Don't Let's Go to the Dogs Tonight_ An African Childhood - Alexandra Fuller [43]
“Call for backup.”
“Come on, Bobo,” says Vanessa again.
Dad goes inside to get more ammunition and Vanessa goes inside so that she won’t have to watch. But I want to see what Mum is doing. I want to see everything.
I say, “Mum, can I do anything?” but she does not answer.
I have a special Red Cross certificate from school. I can stabilize a broken limb or a broken neck and bandage a sprain. I can dress a bullet wound. I can make hospital corners on a bed. I know how to find a vein and administer a drip, but I am only allowed to do this if All the Grown-ups Are Dead. I can do mouth-to-mouth and CPR, and I have practiced on the kids at school who are also signed up for the Red Cross class.
Red Cross first-aid classes are held in the old music room at the end of the kindergarten block. I practice giving mouth-to-mouth resuscitation. It is the closest I have ever come to someone’s mouth, having it open like that, breathing into the soft, red, ripe cave of someone else’s body. I practice on a small girl called Anne Brown. My tackie lips feel as if they might suffocate her, hovering above hers.
“Close her nose, tilt her chin.”
I feel the way her nostrils stick with mucus as I squeeze them closed. The skin on her nose feels sweaty, greasy, and bobbly.
It’s very hot in the small classroom where we have pushed the desks aside to make room for a hospital bed and bandages, bodies, stretchers. I lean over Anne. Small beads of sweat have sprung up on her top lip, like a mustache.
“Have you checked her mouth for vomit?” asks the nurse teacher.
Anne opens her mouth obligingly. I scrape my finger around her mouth.
“Don’t forget, you’re supposed to be unconscious, Anne. Don’t help Bobo.”

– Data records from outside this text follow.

(** * Premier League position predictor: recent form with bootstrap intervals

    A shallow embedding of [app_tuned_recent_form_with_confidence.py].

    Conventions of the model.
    - A pandas [DataFrame] is the list of its rows, in frame order.
    - Python and NumPy floating-point numbers are read as real numbers
      (exact arithmetic, no rounding); [nan], which NumPy returns for the
      statistics of an empty array, is a value of its own ([npfloat]).
    - Exceptions are values of [exn]; a call that can raise returns a
      [result].
    - NumPy's global random generator is an explicit state that is threaded
      through every function that can reach [np.random.normal].
    - The library calls whose algorithm is not part of this repository
      ([DataFrame.sample], [RandomForestRegressor], [r2_score], the draw of
      one standard normal variate) are parameters of the model. *)

From Stdlib Require Import PrimFloat.
From Stdlib Require Uint63.
From Stdlib Require Import Reals Lra Lia ZArith String Bool List.
From Stdlib Require Import Permutation Sorted RList.
Import ListNotations.

Open Scope R_scope.

(** ** Exceptions and results *)

Inductive exn : Type :=
| NoHistoricalData (prediction_year : Z)
    (* ValueError("No historical data available before ...") *)
| IndexError          (* [.iloc[0]] of an empty frame, [np.percentile] of an empty array *)
| ZeroDivisionError   (* [np.average]: weights sum to zero *)
| KeyError            (* a label missing from a Series *)
| PercentileRange.    (* ValueError: percentiles must be in the range [0, 100] *)

Inductive result (A : Type) : Type :=
| Ok (a : A)
| Err (e : exn).

Arguments Ok {A} a.
Arguments Err {A} e.

(** The error kinds of the specification, and the exception of the source
    that stands for each.  The source has a raise site for one of them only. *)
Inductive error_kind : Type :=
| InsufficientHistory
| EmptyTrainingSet
| InsufficientBootstrapSamples.

Definition error_kind_of (e : exn) : option error_kind :=
  match e with
  | NoHistoricalData _ => Some EmptyTrainingSet
  | IndexError | ZeroDivisionError | KeyError | PercentileRange => None
  end.

Definition fails_with {A : Type} (k : error_kind) (r : result A) : Prop :=
  exists e, r = Err e /\ error_kind_of e = Some k.

Definition result_bind {A B : Type} (r : result A) (k : A -> result B) : result B :=
  match r with
  | Ok a => k a
  | Err e => Err e
  end.

(** ** Python builtins *)

Module Py.

(** [min(a, b)]: the second argument is returned only when it is strictly
    smaller. *)
Definition min (a b : R) : R := if Rlt_dec b a then b else a.

(** [max(a, b)]: the second argument is returned only when it is strictly
    larger. *)
Definition max (a b : R) : R := if Rlt_dec a b then b else a.

(** [max(lo, min(hi, x))], the clamp idiom of the source. *)
Definition clamp (lo hi x : R) : R := max lo (min hi x).

Section Sort.
Context {A : Type} (leb : A -> A -> bool).

(** Stable insertion: [x] comes from the left of everything in [l], so
    it stays in front of the elements it is tied with. *)
Fixpoint insert_by (x : A) (l : list A) : list A :=
  match l with
  | [] => [x]
  | y :: l' => if leb x y then x :: y :: l' else y :: insert_by x l'
  end.

(** [list.sort(key=...)], a stable sort: every stable sort returns this
    list.  [sort_values] is read as the same sort; the order it gives to
    rows of one season only decides which of them receives which noise. *)
Fixpoint sort_by (l : list A) : list A :=
  match l with
  | [] => []
  | x :: l' => insert_by x (sort_by l')
  end.
End Sort.

(** [enumerate(l, start)] *)
Fixpoint enumerate {A : Type} (start : nat) (l : list A) : list (nat * A) :=
  match l with
  | [] => []
  | x :: l' => (start, x) :: enumerate (S start) l'
  end.

End Py.

(** ** NumPy *)

Inductive npfloat : Type :=
| Finite (x : R)
| NaN.

Module Np.

Definition sum (l : list R) : R := fold_right Rplus 0 l.

Fixpoint zip_with (f : R -> R -> R) (a b : list R) : list R :=
  match a, b with
  | x :: a', y :: b' => f x y :: zip_with f a' b'
  | _, _ => []
  end.

Definition sub (a b : npfloat) : npfloat :=
  match a, b with
  | Finite x, Finite y => Finite (x - y)
  | _, _ => NaN
  end.

(** The mean of a non-empty array. *)
Definition mean_value (l : list R) : R := sum l / INR (length l).

(** [np.mean]: [nan] (with a RuntimeWarning) on an empty array. *)
Definition mean (l : list R) : npfloat :=
  match l with
  | [] => NaN
  | _ => Finite (mean_value l)
  end.

(** [np.std] (population standard deviation, [ddof = 0]). *)
Definition std (l : list R) : npfloat :=
  match l with
  | [] => NaN
  | _ =>
      let m := mean_value l in
      Finite (sqrt (mean_value (map (fun x => (x - m) * (x - m)) l)))
  end.

(** [np.average(a, weights=w)] *)
Definition average (a w : list R) : result R :=
  let scl := sum w in
  if Req_dec_T scl 0 then Err ZeroDivisionError
  else Ok (sum (zip_with Rmult a w) / scl).

Definition Rleb (x y : R) : bool := if Rle_dec x y then true else false.

(** Linear interpolation between the two order statistics around the
    virtual index [h] of a sorted array. *)
Definition interpolate (sorted : list R) (h : R) : R :=
  let k := Z.to_nat (Int_part h) in
  let a := nth k sorted 0 in
  let b := nth (Nat.min (S k) (length sorted - 1)) sorted 0 in
  a + (h - INR k) * (b - a).

Section Percentile.
(** What [np.percentile] does with an empty array: a value ([nan]) in the
    older releases, an [IndexError] ([None]) in the newer ones. *)
Variable percentile_empty : option npfloat.

(** [np.percentile(a, q)] with the default linear method. *)
Definition percentile (a : list R) (q : R) : result npfloat :=
  if Rlt_dec q 0 then Err PercentileRange
  else if Rlt_dec 100 q then Err PercentileRange
  else
    match a with
    | [] => match percentile_empty with
            | Some v => Ok v
            | None => Err IndexError
            end
    | _ => Ok (Finite (interpolate (Py.sort_by Rleb a)
                                   (INR (length a - 1) * (q / 100))))
    end.
End Percentile.

(** The sums of squares and of products about the means; their quotient
    is the slope of the least-squares line through the points [(x, y)]
    when the abscissae are not all equal. *)
Definition sxx (xs : list R) : R :=
  let m := mean_value xs in sum (map (fun x => (x - m) * (x - m)) xs).

Definition sxy (xs ys : list R) : R :=
  let mx := mean_value xs in
  let my := mean_value ys in
  sum (zip_with (fun x y => (x - mx) * (y - my)) xs ys).

Section Polyfit.
(** What the least-squares solver returns as slope for a rank-deficient
    system (all abscissae equal): some coefficient, or a [LinAlgError]
    ([None]). *)
Variable lstsq_rank_deficient : list R -> list R -> option R.

(** [np.polyfit(x, y, 1)[0]] *)
Definition polyfit_slope (xs ys : list R) : option R :=
  if Req_dec_T (sxx xs) 0 then lstsq_rank_deficient xs ys
  else Some (sxy xs ys / sxx xs).
End Polyfit.

Section Random.
(** The state of the global generator, and the draw of one standard
    normal variate from it. *)
Variable G : Type.
Variable standard_normal : G -> R * G.

(** [np.random.normal(loc, scale, size)] *)
Fixpoint random_normal (loc scale : R) (size : nat) (g : G) : list R * G :=
  match size with
  | O => ([], g)
  | S k =>
      let (z, g1) := standard_normal g in
      let (zs, g2) := random_normal loc scale k g1 in
      (loc + scale * z :: zs, g2)
  end.
End Random.

(** [len(np.unique(a))] for an integer array. *)
Definition unique_count (a : list Z) : nat := length (nodup Z.eq_dec a).

End Np.

(** ** Binary64

    The arithmetic of lines 31-39 of [weighted_average] for a frame of one
    row and one column, in the IEEE binary64 numbers that NumPy computes
    with.  [np.exp] is a parameter.  On a one-element array [np.average]
    multiplies the value by the weight and divides the product by the
    weight. *)

Module Binary64.

(** The [int64] year difference as a double. *)
Definition of_int (z : Z) : float :=
  if (z <? 0)%Z then (- of_uint63 (Uint63.of_Z (- z)))%float
  else of_uint63 (Uint63.of_Z z).

Section Average.
Variable np_exp : float -> float.

(** [np.exp(-year_diff / 1.05)]; the double next to 1.05 is
    [0x1.0cccccccccccdp+0]. *)
Definition decay_weight (year_diff : Z) : float :=
  np_exp (of_int (- year_diff) / 0x1.0cccccccccccdp+0)%float.

(** [np.average(team_data[feature], weights=team_data['weight'])] for the
    frame whose one row has the season [season] and the value [value]. *)
Definition single_row_average (current_year season : Z) (value : float)
  : result float :=
  let weight := decay_weight (current_year - season) in
  if (weight =? 0)%float then Err ZeroDivisionError
  else Ok (value * weight / weight)%float.
End Average.

End Binary64.


(** ** The dataset *)

(** One line of [pl-tables-1993-2023.csv]. *)
Record Row : Type := {
  team : string;
  season_end_year : Z;
  points : R;
  gf : R;
  ga : R;
  gd : R;
  won : R;
  drawn : R;
  lost : R;
  position : R
}.

(** The numeric columns a feature list or a target can name. *)
Inductive column : Type :=
| Points | Gf | Ga | Gd | Won | Drawn | Lost | Position.

Definition col (c : column) (r : Row) : R :=
  match c with
  | Points => points r
  | Gf => gf r
  | Ga => ga r
  | Gd => gd r
  | Won => won r
  | Drawn => drawn r
  | Lost => lost r
  | Position => position r
  end.

Definition column_eqb (a b : column) : bool :=
  match a, b with
  | Points, Points | Gf, Gf | Ga, Ga | Gd, Gd
  | Won, Won | Drawn, Drawn | Lost, Lost | Position, Position => true
  | _, _ => false
  end.

Definition features : list column := [Points; Gf; Ga; Gd; Won; Drawn; Lost].

Definition target : column := Position.

(** [df[features]]: the design matrix, one list of values per row. *)
Definition design (features : list column) (df : list Row) : list (list R) :=
  map (fun r => map (fun f => col f r) features) df.

(** [df[df['team'] == name]] *)
Definition team_rows (name : string) (df : list Row) : list Row :=
  filter (fun r => String.eqb (team r) name) df.

(** [Series.unique()]: the distinct values in order of first appearance. *)
Fixpoint pd_unique (l : list string) : list string :=
  match l with
  | [] => []
  | x :: l' => x :: filter (fun y => negb (String.eqb y x)) (pd_unique l')
  end.

(** [Series.min()] of a column of years. *)
Definition series_min (l : list Z) : Z := fold_right Z.min (hd 0%Z l) l.

(** ** The weighted-average series *)

(** The keys of the dict that [weighted_average] fills: one per feature,
    and ['recent_form_score']. *)
Inductive label : Type :=
| Col (c : column)
| RecentFormScore.

Definition label_eqb (a b : label) : bool :=
  match a, b with
  | Col c, Col d => column_eqb c d
  | RecentFormScore, RecentFormScore => true
  | _, _ => false
  end.

(** A dict in insertion order, each key at most once. *)
Definition Series : Type := list (label * R).

(** [d[k] = v] *)
Fixpoint dict_set (d : Series) (k : label) (v : R) : Series :=
  match d with
  | [] => [(k, v)]
  | (k', v') :: d' =>
      if label_eqb k k' then (k', v) :: d' else (k', v') :: dict_set d' k v
  end.

(** [s[k]], a [KeyError] being [None]. *)
Fixpoint series_get (s : Series) (k : label) : option R :=
  match s with
  | [] => None
  | (k', v) :: s' => if label_eqb k k' then Some v else series_get s' k
  end.

(** [s[features].values] *)
Fixpoint series_select (s : Series) (features : list column) : option (list R) :=
  match features with
  | [] => Some []
  | f :: rest =>
      match series_get s (Col f), series_select s rest with
      | Some v, Some vs => Some (v :: vs)
      | _, _ => None
      end
  end.

(** ** Rows, intervals and folds of the program *)

Record ConfidenceInterval : Type := {
  prediction : npfloat;
  lower_bound : npfloat;
  upper_bound : npfloat;
  standard_error : npfloat;
  confidence_level : R
}.

Record TeamInterval : Type := {
  ci_team : string;
  ci_prediction : npfloat;
  ci_lower_bound : npfloat;
  ci_upper_bound : npfloat;
  ci_standard_error : npfloat;
  interval_width : npfloat
}.

Record Period : Type := {
  train_end : Z;
  test_start : Z;
  test_end : Z
}.

Definition cv_periods : list Period := [
  {| train_end := 2013; test_start := 2014; test_end := 2016 |};
  {| train_end := 2016; test_start := 2017; test_end := 2019 |};
  {| train_end := 2019; test_start := 2020; test_end := 2023 |}
].


(** ** Resampling

    [df.sample(n=len(df), replace=True, random_state=i)] as pandas performs
    it: [RandomState(i).choice(len(df), size=len(df), replace=True)] draws
    the positions of the rows with [randint], which reads the 32-bit
    outputs of the MT19937 generator seeded with [i] and keeps, of each
    output masked to the bits of the largest position, the values that are
    positions. *)

Module MT19937.

Definition word (z : Z) : Z := Z.land z 0xffffffff.

(** [init_genrand]: the words of the state that follow [prev]. *)
Fixpoint init_from (prev : Z) (i : Z) (count : nat) : list Z :=
  match count with
  | O => []
  | S c =>
      let next := word (1812433253 * Z.lxor prev (Z.shiftr prev 30) + i) in
      next :: init_from next (i + 1)%Z c
  end.

Definition seed_state (seed : Z) : list Z :=
  word seed :: init_from (word seed) 1 623.

Definition mix (upper lower far : Z) : Z :=
  let y := Z.lor (Z.land upper 0x80000000) (Z.land lower 0x7fffffff) in
  let v := Z.lxor far (Z.shiftr y 1) in
  if Z.odd y then Z.lxor v 0x9908b0df else v.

Anne sinks her teeth unhelpfully onto my finger.
When I have resuscitated her, she looks flushed and breathless, closer to death than when I started. My finger is purple with perfect Anne Brown–shaped teeth marks.
Mum has scissors from her first-aid kit that she keeps in the back of the Land Rover. She is cutting the dress off Violet. In the bright, white hissing-blue light of the paraffin lamp we can see that Violet has been sliced, like rashers of bacon, all the way up her thighs, across her belly, her arms, her face.
Mum slaps the inside of Violet’s arm, looking for a vein. She says over and over again, under her breath, “Hold on, Violet. Hold on.” She has forgotten, or has stopped caring, that I am watching. Dad has come outside again. He has his FN rifle strapped across his back and he says, “I’m going down to the compound.” He gets on his motorbike.
Mum looks up from Violet’s body and pushes hair out of her eyes with the back of her hand, which means a smudge of blood up her nose and above her eyebrow. She says, “I wish you’d wait for backup.”
But Dad kicks his motorbike alive, and I watch the red taillight wind down the hill and around the corner, humping as it goes over the big culvert at the corner, and then the sound of the two-stroke engine is absorbed by the night.
“Hold on,” says Mum to Violet, into the silence left by the disappearing roar of Dad’s motorbike. She says, “Don’t die. Hold on.” The lamp hisses and there are the usual singsong, rasping calls of frogs from the pool. The dogs scratch and whine as they stretch and recurl themselves into comfortable positions and there is the rhythmic, slip-slap, of some of the dogs licking their balls. Usually Mum says, “Hey, stop that!” when she hears them licking their balls, but not now.
Dad comes back from the compound. Mum has emptied one drip into Violet’s arm. While the drip has been emptying into the nearly flat vein, Mum has scrambled to the front of the Land Rover and turned on the mobile radio. She has called for backup. She says, “HQ, HQ. This is Oscar Papa 28, do you read?”
There is a small, crackling pause. Then, “Oscar Papa 28, this is HQ. Reading you strength five. Go ahead. Over.”
“We need mobile medics. We have one African female in critical condition. Over.”
“Have you been under terrorist attack? Over.”